§ **YOUR GOAL**: Records follow. Pull out every line that contains "pose".

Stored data
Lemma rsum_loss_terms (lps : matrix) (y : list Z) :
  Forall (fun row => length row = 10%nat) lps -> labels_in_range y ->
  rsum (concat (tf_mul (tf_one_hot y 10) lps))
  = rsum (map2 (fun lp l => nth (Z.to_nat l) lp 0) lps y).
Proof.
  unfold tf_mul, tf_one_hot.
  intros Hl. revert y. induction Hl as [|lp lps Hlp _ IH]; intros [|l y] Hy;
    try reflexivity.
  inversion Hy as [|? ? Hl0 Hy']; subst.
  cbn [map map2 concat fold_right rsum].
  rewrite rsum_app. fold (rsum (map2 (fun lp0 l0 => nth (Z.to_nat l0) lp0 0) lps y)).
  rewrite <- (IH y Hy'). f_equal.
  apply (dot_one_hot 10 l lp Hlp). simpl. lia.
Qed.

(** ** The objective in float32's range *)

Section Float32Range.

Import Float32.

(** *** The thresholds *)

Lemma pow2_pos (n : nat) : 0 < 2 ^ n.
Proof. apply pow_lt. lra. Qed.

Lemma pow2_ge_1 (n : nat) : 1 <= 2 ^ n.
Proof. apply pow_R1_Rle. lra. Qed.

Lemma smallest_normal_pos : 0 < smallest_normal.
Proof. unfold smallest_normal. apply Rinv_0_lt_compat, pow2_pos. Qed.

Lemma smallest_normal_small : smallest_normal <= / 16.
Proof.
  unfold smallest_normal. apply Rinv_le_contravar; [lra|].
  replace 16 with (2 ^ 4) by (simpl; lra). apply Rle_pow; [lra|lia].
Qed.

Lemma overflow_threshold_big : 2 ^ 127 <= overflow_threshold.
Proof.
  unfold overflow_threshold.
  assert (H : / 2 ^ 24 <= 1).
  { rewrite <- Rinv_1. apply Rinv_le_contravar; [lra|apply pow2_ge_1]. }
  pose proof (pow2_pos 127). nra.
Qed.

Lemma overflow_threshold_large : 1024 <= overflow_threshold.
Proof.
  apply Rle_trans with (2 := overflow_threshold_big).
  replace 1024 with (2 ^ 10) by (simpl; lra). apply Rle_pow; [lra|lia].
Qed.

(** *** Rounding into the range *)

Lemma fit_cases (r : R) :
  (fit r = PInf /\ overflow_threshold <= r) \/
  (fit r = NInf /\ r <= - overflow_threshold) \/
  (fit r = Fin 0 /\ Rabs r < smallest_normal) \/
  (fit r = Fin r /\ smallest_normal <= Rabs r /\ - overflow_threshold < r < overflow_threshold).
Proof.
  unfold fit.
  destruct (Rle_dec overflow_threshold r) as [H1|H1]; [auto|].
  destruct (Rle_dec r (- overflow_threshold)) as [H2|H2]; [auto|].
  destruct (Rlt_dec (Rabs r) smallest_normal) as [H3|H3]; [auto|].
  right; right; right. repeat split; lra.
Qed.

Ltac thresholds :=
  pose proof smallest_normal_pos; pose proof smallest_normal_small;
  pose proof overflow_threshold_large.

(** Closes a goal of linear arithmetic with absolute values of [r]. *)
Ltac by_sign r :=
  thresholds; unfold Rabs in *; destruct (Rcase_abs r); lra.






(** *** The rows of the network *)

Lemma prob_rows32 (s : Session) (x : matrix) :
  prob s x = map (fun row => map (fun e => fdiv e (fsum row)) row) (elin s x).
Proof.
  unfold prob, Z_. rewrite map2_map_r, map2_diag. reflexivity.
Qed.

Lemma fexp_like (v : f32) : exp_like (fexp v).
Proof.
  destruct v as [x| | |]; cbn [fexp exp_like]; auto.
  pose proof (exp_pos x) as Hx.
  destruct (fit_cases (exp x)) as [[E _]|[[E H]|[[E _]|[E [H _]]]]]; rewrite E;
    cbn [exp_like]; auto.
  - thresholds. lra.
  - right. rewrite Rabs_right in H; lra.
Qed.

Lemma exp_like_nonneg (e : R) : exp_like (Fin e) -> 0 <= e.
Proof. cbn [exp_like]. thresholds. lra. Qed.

==

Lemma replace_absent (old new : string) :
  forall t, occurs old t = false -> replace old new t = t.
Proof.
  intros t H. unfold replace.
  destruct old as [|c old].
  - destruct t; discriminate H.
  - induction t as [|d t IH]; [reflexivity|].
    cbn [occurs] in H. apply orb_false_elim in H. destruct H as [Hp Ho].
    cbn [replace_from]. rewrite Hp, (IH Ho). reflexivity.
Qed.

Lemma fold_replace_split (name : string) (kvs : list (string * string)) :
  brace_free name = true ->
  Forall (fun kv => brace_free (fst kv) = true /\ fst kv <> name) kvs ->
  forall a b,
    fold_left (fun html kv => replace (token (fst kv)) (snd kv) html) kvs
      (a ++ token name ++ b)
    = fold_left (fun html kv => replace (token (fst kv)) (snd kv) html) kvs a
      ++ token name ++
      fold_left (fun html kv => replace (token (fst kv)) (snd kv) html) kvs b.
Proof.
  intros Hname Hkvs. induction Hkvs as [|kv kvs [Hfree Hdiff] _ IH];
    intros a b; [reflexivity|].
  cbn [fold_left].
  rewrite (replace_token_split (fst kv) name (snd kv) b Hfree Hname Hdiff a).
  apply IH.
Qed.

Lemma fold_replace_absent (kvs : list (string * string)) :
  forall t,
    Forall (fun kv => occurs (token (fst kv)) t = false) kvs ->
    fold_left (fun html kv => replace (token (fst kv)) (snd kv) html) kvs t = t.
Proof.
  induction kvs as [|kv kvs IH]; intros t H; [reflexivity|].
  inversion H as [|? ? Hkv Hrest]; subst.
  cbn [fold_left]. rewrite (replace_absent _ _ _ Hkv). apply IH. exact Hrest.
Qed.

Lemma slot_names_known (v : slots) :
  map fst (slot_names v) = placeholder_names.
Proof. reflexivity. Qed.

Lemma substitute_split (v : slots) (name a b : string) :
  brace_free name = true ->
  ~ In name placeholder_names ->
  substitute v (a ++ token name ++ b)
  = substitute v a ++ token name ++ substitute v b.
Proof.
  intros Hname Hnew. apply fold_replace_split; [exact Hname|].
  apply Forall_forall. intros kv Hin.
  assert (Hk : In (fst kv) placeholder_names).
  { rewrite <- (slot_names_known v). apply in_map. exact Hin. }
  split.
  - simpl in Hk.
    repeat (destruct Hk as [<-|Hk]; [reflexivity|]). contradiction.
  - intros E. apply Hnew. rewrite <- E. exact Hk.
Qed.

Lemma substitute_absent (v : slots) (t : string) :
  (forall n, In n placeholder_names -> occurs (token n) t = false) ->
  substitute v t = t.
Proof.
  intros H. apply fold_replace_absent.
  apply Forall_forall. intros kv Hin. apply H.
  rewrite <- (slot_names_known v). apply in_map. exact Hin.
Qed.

==

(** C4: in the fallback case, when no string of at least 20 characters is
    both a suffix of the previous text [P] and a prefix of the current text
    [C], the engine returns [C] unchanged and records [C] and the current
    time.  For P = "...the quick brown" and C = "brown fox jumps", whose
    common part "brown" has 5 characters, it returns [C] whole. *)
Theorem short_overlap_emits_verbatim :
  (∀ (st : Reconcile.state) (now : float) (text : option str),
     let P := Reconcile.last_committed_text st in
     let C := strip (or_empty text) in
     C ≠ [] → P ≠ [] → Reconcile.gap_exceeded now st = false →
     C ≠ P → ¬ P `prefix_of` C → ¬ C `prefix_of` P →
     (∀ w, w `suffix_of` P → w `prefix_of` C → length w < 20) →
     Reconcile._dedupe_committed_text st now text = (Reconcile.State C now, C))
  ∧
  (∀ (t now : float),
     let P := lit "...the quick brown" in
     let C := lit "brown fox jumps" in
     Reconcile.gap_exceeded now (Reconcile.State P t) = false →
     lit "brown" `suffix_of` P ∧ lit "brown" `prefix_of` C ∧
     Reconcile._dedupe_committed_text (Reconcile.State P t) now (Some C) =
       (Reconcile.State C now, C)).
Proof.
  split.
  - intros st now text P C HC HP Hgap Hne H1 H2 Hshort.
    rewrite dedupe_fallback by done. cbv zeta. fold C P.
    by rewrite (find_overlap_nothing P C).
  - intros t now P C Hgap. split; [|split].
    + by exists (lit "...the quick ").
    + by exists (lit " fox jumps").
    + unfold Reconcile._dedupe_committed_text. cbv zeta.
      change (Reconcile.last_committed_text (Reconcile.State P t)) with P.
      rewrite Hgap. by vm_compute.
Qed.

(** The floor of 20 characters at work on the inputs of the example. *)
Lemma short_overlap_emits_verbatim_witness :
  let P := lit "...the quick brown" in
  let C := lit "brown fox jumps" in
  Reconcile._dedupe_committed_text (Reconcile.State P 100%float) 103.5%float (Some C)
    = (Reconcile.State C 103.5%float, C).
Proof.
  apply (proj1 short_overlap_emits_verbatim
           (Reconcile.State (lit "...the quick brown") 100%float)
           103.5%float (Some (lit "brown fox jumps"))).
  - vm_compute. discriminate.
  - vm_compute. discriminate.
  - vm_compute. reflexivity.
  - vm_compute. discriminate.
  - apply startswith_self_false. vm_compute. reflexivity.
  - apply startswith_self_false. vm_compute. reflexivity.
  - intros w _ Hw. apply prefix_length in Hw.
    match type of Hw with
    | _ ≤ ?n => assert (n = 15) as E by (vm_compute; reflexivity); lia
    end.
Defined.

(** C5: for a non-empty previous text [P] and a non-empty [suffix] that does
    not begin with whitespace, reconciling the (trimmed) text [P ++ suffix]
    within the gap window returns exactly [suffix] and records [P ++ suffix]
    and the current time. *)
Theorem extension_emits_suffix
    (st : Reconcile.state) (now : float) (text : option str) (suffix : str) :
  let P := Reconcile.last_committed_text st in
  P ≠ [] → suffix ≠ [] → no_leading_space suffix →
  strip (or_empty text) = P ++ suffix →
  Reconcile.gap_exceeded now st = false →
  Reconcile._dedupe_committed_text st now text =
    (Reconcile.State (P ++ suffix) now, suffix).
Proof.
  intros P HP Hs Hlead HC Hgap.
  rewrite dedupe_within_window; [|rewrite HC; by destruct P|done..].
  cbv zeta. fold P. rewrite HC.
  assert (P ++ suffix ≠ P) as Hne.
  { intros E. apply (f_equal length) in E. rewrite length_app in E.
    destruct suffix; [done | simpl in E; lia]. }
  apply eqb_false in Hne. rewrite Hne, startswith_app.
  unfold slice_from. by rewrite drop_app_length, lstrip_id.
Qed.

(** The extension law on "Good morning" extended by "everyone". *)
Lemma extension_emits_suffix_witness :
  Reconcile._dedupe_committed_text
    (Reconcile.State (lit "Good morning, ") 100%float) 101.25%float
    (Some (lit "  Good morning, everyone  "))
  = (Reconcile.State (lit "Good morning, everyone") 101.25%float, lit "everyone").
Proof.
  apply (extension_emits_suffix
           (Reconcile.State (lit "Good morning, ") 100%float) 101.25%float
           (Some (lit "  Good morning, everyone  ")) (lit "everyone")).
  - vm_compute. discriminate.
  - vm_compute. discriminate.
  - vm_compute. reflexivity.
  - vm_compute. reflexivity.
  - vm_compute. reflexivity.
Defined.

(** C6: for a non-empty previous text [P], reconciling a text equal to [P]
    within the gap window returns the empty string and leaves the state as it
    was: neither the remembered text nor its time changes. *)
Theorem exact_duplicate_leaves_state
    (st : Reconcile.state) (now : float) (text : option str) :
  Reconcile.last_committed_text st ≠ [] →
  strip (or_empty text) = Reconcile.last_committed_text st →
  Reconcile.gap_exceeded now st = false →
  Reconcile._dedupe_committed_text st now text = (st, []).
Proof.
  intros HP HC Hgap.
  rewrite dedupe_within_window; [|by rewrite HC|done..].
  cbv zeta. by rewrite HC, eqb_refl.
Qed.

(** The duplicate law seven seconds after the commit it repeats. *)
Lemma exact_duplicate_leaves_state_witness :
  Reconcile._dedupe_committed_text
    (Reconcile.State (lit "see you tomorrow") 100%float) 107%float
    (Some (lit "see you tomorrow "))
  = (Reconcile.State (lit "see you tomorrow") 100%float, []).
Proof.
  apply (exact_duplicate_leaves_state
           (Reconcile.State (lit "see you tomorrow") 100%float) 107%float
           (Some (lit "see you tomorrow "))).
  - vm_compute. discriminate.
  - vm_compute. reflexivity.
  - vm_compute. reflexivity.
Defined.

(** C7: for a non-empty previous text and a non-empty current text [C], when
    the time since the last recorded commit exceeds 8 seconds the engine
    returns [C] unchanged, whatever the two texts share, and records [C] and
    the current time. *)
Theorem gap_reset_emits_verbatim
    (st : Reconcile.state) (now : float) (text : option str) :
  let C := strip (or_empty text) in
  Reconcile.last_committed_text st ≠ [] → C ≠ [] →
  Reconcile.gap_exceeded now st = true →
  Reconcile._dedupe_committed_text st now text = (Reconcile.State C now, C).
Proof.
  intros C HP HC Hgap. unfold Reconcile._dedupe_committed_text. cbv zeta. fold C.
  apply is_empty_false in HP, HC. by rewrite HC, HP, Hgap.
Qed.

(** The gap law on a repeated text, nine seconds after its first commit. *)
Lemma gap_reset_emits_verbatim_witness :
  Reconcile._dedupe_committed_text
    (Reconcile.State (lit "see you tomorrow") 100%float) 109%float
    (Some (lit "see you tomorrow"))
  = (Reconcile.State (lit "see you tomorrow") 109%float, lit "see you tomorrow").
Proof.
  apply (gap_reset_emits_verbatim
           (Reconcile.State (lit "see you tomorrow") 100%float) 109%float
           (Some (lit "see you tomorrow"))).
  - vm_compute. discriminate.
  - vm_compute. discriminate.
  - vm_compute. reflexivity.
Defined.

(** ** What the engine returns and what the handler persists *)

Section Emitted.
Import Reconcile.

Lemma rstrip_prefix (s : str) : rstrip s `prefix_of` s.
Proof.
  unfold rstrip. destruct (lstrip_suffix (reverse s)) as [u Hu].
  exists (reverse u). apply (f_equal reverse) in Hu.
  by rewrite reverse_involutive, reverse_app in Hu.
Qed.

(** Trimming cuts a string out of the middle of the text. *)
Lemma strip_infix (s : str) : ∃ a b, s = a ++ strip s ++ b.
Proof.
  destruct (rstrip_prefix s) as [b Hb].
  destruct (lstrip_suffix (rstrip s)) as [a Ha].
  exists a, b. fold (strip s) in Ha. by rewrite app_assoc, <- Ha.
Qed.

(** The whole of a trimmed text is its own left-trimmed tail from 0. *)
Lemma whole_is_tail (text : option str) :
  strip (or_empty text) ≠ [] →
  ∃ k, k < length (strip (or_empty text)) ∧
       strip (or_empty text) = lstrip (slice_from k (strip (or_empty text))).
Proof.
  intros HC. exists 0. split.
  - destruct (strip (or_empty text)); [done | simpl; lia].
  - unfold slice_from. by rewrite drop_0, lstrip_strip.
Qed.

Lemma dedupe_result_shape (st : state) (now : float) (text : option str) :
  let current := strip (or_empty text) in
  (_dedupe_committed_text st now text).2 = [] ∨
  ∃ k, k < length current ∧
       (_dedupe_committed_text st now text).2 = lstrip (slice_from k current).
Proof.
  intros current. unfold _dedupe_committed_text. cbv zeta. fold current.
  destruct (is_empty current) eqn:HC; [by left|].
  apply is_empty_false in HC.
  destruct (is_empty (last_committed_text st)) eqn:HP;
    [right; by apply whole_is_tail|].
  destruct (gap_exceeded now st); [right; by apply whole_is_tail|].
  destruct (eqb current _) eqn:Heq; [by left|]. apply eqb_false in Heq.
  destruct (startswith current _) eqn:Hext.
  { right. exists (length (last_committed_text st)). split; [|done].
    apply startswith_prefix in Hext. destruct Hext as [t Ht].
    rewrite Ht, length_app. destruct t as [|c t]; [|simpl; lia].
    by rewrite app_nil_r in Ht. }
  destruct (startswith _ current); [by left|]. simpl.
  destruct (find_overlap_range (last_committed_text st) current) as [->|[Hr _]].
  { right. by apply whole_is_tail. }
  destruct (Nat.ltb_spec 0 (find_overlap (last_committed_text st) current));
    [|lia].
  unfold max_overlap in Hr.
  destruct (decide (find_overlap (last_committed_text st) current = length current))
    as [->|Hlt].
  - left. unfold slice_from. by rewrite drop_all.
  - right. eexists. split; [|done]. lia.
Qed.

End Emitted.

§ **EXERCISE RESPONSE**:
  pose proof (pow2_pos 127). nra.
  pose proof smallest_normal_pos; pose proof smallest_normal_small;
  pose proof overflow_threshold_large.
  pose proof (exp_pos x) as Hx.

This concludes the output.